** THE RECORDS follows **

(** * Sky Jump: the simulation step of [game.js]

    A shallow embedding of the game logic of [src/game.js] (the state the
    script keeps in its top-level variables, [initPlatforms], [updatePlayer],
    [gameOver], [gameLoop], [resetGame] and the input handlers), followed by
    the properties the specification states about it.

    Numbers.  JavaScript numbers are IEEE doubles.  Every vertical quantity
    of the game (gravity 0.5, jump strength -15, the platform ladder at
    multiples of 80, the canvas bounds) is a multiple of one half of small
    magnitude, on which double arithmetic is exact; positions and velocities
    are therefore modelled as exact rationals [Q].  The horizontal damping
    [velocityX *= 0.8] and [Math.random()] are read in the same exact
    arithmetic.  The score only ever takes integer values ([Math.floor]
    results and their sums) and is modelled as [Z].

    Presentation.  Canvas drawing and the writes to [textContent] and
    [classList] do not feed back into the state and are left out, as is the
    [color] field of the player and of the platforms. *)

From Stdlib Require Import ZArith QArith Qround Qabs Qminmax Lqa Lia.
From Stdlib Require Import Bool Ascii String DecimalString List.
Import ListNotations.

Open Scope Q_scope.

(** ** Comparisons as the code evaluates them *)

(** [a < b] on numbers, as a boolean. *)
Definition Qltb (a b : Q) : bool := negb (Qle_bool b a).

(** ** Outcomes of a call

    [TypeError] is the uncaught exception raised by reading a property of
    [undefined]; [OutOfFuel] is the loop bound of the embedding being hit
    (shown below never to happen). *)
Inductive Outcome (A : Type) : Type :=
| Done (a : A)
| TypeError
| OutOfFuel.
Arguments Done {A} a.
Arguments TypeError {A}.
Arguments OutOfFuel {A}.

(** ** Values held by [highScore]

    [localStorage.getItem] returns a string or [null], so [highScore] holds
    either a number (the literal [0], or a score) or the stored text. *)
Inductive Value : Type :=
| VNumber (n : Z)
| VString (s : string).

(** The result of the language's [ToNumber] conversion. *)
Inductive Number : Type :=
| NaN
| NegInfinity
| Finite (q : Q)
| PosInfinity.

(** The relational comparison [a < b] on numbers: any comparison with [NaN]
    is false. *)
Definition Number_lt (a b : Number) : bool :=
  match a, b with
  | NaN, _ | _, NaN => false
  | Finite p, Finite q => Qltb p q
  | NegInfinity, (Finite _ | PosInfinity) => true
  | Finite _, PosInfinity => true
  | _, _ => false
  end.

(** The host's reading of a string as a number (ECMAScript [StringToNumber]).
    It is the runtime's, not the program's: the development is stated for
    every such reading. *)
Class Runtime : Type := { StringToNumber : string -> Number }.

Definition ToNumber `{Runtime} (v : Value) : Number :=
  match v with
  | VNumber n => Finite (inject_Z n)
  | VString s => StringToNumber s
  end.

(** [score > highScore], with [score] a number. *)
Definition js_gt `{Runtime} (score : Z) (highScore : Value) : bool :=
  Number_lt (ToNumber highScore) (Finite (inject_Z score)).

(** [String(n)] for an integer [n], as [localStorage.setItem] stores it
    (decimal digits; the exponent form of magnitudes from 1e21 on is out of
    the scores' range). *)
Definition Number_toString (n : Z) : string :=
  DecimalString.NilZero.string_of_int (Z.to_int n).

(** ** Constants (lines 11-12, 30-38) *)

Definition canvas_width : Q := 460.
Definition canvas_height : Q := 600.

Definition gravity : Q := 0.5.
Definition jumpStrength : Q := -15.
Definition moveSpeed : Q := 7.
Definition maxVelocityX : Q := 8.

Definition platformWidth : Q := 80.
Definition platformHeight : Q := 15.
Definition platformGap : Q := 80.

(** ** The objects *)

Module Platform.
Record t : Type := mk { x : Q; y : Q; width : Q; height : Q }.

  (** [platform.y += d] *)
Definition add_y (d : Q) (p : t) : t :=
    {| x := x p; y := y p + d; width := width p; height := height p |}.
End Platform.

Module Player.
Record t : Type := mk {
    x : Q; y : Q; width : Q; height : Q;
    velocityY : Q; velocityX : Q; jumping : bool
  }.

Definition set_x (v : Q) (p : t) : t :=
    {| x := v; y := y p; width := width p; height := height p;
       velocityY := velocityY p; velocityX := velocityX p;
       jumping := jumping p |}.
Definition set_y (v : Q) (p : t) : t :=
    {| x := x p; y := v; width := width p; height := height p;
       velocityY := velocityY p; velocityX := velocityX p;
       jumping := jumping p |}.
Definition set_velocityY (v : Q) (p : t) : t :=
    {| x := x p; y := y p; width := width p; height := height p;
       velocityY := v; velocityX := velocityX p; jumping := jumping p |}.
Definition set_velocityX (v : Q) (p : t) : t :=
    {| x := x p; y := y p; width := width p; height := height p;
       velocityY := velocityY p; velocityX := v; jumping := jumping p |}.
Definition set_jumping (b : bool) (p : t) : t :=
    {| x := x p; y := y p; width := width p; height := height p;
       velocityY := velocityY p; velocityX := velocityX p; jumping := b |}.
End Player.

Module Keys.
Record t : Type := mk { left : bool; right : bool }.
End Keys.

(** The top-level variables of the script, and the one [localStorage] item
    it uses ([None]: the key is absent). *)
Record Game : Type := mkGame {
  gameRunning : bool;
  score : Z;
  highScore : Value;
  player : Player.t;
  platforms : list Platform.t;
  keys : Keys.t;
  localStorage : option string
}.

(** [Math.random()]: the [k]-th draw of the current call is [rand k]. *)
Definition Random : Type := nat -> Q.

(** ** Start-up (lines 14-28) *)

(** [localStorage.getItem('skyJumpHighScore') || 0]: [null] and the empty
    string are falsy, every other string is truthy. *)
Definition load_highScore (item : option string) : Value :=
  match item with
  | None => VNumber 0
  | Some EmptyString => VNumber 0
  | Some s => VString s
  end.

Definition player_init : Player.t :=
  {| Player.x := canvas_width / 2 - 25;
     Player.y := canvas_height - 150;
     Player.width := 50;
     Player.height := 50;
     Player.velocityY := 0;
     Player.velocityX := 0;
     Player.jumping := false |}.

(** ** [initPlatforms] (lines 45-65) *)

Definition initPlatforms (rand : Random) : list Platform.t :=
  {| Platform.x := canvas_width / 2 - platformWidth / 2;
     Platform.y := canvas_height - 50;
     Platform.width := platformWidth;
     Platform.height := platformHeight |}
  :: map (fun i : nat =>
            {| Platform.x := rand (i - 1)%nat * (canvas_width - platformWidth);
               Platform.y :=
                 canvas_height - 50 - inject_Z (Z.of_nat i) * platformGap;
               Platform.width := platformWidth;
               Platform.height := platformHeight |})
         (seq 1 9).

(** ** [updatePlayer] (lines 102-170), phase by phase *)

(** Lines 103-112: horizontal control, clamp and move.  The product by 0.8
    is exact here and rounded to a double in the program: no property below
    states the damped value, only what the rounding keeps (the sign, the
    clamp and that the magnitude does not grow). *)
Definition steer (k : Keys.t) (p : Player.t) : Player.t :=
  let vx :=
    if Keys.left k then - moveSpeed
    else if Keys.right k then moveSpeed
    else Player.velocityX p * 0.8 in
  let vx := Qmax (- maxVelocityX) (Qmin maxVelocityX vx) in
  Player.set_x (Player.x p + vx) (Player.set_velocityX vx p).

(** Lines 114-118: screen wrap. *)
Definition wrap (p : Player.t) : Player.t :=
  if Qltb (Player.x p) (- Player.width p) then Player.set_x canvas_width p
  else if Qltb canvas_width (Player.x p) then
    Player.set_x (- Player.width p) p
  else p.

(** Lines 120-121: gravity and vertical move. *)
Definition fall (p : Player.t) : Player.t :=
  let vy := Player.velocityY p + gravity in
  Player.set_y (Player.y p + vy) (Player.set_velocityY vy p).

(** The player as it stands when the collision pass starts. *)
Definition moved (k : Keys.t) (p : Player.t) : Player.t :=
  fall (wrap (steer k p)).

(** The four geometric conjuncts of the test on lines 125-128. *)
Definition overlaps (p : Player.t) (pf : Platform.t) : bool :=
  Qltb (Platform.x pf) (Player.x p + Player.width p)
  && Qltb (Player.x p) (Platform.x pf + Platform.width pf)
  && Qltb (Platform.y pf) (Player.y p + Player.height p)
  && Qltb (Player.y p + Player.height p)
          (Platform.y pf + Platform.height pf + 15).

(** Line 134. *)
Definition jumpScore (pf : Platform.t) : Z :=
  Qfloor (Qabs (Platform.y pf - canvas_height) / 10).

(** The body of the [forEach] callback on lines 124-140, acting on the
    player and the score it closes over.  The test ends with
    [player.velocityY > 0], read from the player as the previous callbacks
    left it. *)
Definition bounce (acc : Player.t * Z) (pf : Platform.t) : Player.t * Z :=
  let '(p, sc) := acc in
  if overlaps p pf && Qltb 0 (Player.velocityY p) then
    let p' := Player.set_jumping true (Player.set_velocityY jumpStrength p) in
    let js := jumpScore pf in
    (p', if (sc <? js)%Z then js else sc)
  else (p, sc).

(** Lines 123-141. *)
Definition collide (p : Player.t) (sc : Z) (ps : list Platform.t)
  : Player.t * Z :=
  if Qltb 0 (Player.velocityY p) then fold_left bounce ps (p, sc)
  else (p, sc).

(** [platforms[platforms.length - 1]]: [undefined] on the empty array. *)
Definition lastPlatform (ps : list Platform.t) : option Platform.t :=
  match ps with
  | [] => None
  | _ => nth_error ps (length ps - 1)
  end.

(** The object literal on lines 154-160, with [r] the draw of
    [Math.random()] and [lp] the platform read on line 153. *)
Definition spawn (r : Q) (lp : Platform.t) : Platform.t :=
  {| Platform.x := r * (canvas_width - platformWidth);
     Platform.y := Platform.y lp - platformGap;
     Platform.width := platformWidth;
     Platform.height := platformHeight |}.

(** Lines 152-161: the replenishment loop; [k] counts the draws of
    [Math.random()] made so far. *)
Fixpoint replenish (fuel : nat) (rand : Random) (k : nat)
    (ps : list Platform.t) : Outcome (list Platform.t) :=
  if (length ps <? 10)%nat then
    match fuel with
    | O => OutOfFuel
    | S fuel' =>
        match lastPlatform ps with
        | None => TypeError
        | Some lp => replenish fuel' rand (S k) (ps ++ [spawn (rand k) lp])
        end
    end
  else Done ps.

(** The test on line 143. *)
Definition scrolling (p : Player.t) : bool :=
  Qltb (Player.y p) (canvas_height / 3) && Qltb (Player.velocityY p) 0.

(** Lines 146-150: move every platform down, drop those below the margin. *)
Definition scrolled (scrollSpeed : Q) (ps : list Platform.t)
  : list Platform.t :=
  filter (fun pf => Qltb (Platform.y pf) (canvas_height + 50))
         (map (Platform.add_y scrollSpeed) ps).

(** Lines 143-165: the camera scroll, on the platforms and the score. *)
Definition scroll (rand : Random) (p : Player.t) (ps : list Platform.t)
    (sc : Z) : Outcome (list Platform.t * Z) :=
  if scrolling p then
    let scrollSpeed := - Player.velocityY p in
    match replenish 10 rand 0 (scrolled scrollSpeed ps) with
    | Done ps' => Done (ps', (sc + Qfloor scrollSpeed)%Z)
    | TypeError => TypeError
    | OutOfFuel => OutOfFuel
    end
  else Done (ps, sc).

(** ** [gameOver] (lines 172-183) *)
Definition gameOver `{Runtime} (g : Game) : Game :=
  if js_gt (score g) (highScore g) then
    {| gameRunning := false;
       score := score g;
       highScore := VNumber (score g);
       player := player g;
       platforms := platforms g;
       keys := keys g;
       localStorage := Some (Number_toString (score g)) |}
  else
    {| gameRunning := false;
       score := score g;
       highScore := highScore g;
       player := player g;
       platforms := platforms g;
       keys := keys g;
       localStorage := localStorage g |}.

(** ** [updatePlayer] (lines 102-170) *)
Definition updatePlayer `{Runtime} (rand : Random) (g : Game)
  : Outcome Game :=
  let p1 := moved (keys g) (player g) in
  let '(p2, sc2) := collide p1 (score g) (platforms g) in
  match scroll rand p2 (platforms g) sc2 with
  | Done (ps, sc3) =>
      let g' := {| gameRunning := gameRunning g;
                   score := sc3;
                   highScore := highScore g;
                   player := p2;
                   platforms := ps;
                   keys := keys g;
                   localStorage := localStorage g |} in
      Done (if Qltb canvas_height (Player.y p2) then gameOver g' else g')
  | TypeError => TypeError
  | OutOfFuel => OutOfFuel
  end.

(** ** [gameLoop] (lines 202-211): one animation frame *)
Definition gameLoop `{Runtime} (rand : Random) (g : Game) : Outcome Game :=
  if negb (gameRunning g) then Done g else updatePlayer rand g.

** End of THE RECORDS **

• _TASK GOAL_
After locating the line with "match item with" in the material above, return it and each line after it exactly, ending at the line with "Player.width := 50;".

• _RESULT OF THE TASK_
  match item with
  | None => VNumber 0
  | Some EmptyString => VNumber 0
  | Some s => VString s
  end.

Definition player_init : Player.t :=
  {| Player.x := canvas_width / 2 - 25;
     Player.y := canvas_height - 150;
     Player.width := 50;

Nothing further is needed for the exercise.